PR Checklist (policy):
- llama.cpp vendor frameworks unchanged
- Changes limited to
LibLlama.swift
/LlamaState.swift
for core llama integration - Smoke/Golden/RAG tests passed locally
This project is not just code — it’s our exploration of private AGI, blending philosophy and engineering. Each commit is a step toward tools that respect autonomy, curiosity, and the joy of building. Stay curious, and contribute if it resonates with you.
🌟
Your knowledge. Your device. Your rules.
- What: A lightweight bandit that dynamically selects retrieval parameters (top_k, mmr_lambda, min_score) per query cluster.
- Why: Quickly improves relevance with minimal feedback and provides the feeling of a system that is learning.
- Where: Just before the generator, immediately before the retrieval pipeline.
- How:
- Maintains Beta(α,β) distributions for each arm (parameter set) and selects using Thompson Sampling.
- Updates α/β based on feedback events (👍/👎) from the RewardBus.
- Example default arms: k4/l0.7/s0.20, k5/l0.9/s0.10, k6/l0.7/s0.15, k8/l0.5/s0.15.
Usage example (integration concept)
- Call ParamBandit just before existing LocalRetriever usage points, and perform retrieval with the returned parameters.
- On the UI side, trigger RewardBus.shared.publish(qaId:verdict:tags:) upon user feedback (👍/👎).
Simplified flow:
- let qa = UUID()
- let choice = ParamBandit.default.chooseParams(for: query, qaId: qa)

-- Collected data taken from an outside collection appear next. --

(** ** The driver loop *)

(** What holds of the heap whenever the while loop tests its condition. *)
Record driver_inv (lines : list Line) (s t : ascii) (h : Heap) : Prop := mk_driver_inv {
  inv_wf : wf h;
  inv_network : network lines h;
  inv_clean : clean h s;
  inv_conserved : ∀ v, v ≠ s → v ≠ t → excess lines (flow_of h) v = 0
}.

(** One successful turn of the loop. *)
Lemma augment_step lines depth graph h h' d :
  int_lines lines →
  driver_inv lines (gsource graph) (gtarget graph) h →
  augment depth graph h = Done (h', Some d) →
  0 < d ∧ driver_inv lines (gsource graph) (gtarget graph) h' ∧
  excess lines (flow_of h') (gsource graph) =
  excess lines (flow_of h) (gsource graph) + d ∧
  dom (verts h') = dom (verts h).
Proof.
  intros Hint [Hwf Hnet Hclean Hcons] Hrun. unfold augment in Hrun.
  destruct (findPath depth h (gsource graph) (gtarget graph) [] true)
    as [[[h1 path] found]|] eqn:Hfind; [|done]. simpl in Hrun.
  apply findPath_top in Hfind as [Hh1 Hfound]; try done.
  destruct found; cycle 1. { by injection Hrun. }
  destruct (findMinCapacity h1 path) as [m|] eqn:Hmin; [|done]. simpl in Hrun.
  destruct (changeFlow h1 path m) as [h2|] eqn:Hchange; [|done]. simpl in Hrun.
  injection Hrun as <- <-.
  assert (Hwf1 : wf h1) by (destruct Hh1 as [->| ->]; by apply wf_set_inPath).
  assert (Hnet1 : network lines h1)
    by (destruct Hh1 as [->| ->]; by apply network_set_inPath).
  assert (Hclean1 : clean h1 (gsource graph))
    by (destruct Hh1 as [->| ->]; by apply clean_set_inPath).
  assert (Hflow1 : flow_of h1 = flow_of h) by by destruct Hh1 as [->| ->].
  assert (Hpath : augmenting_path h1 (gsource graph) (gtarget graph) path)
    by (destruct Hh1 as [->| ->]; by apply augmenting_path_set_inPath).
  pose proof (augmenting_path_ends _ _ _ _ Hpath) as Hst.
  destruct Hpath as (Hne & Hw & Hr & Hnd).
  pose proof (findMinCapacity_pos _ _ _ Hmin Hr) as Hpos.
  unfold changeFlow in Hchange.
  destruct (m <? 0) eqn:Hneg; [apply Z.ltb_lt in Hneg; lia|].
  assert (Hm0 : 0 ≤ m) by lia.
  destruct (changeFlow_loop_network lines _ _ _ _ Hint Hnet1 Hm0 Hchange)
    as (Hnet2 & Hv2 & Hwf2 & _).
  destruct (changeFlow_loop_path lines h1 path m _ _ Hint Hnet1 Hm0 Hw Hnd)
    as (h2' & Hrun2 & Hex).
  { by apply findMinCapacity_le. }
  rewrite Hchange in Hrun2. injection Hrun2 as <-.
  split; [done|]. split; [|split].
  - split; [by apply Hwf2|done| |].
    + intros v Hv. unfold marked, vertex_of. rewrite Hv2. by apply Hclean1.
    + intros v Hvs Hvt. rewrite Hex, Hflow1, Hcons by done.
      unfold ind. repeat case_decide; try done; lia.
  - rewrite Hex, Hflow1. unfold ind. repeat case_decide; try done; lia.
  - rewrite Hv2. destruct Hh1 as [->| ->]; apply dom_alter_L.
Qed.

- let ps = choice.arm.params // topK, mmrLambda, minScore
- let chunks = LocalRetriever(store: .shared).retrieve(query: query, k: ps.topK, lambda: ps.mmrLambda)
- Filter by minScore for similarity (see BanditRetriever)
- On user evaluation, call RewardBus.shared.publish(qaId: qa, verdict: .up/.down, tags: …)
Tests and Definition of Done (DoD)
- Unit: Verify initial α=1, β=1, and that 👍 increments α and 👎 increments β (add to TestRunner, skip in CLI build).
- Integration: Confirm preference converges to the best arm with composite rewards (same as above).
- DoD: Add ParamBandit as an independent service, integrate with RewardBus, define default arms, and provide lightweight documentation (this section).